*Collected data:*
________________________
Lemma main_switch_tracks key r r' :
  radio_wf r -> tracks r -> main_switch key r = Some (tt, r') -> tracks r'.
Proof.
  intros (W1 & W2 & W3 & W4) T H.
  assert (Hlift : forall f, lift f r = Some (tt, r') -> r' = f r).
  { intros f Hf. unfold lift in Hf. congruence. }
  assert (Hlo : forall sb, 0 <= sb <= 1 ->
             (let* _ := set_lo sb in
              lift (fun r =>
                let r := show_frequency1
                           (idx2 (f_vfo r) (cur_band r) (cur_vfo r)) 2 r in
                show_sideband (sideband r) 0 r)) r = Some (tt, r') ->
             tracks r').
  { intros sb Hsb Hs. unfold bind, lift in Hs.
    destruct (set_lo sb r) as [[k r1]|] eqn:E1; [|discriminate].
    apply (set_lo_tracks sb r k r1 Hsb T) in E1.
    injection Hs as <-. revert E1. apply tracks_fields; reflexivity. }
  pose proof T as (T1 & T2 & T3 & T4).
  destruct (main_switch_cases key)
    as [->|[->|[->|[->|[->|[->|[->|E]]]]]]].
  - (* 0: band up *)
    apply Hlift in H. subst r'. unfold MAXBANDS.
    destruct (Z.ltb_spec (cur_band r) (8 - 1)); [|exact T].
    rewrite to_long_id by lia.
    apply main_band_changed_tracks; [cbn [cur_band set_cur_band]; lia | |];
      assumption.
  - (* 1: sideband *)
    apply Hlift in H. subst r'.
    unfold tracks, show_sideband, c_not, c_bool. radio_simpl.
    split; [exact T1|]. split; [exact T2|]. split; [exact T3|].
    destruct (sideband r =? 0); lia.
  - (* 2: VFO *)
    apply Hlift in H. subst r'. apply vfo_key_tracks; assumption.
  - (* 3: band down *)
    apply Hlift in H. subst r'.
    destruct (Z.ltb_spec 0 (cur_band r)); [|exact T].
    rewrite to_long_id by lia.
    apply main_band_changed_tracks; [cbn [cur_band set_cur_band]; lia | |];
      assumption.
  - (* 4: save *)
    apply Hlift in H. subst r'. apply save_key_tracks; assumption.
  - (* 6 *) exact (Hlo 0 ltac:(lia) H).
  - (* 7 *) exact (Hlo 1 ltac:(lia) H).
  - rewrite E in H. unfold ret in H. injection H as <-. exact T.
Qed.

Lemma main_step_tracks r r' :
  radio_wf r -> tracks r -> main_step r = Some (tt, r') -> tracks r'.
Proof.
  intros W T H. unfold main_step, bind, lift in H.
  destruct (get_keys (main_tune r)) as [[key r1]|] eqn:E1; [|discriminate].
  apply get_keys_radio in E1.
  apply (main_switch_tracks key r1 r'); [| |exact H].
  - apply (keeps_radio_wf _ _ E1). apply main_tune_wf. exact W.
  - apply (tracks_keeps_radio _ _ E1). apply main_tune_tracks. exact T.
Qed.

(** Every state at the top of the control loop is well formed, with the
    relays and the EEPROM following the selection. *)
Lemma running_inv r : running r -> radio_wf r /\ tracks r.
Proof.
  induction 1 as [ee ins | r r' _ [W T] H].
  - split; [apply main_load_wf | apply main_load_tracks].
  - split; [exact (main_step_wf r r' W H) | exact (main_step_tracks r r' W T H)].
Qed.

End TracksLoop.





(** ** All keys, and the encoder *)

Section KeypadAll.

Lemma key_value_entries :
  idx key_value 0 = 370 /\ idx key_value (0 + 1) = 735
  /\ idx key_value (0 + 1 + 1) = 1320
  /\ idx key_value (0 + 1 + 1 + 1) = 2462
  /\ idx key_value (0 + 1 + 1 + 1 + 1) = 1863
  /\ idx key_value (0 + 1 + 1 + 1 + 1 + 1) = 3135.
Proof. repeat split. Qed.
________________________
Across the records above, return every line that contains the word "forall".

*Written answer:*
  assert (Hlift : forall f, lift f r = Some (tt, r') -> r' = f r).
  assert (Hlo : forall sb, 0 <= sb <= 1 ->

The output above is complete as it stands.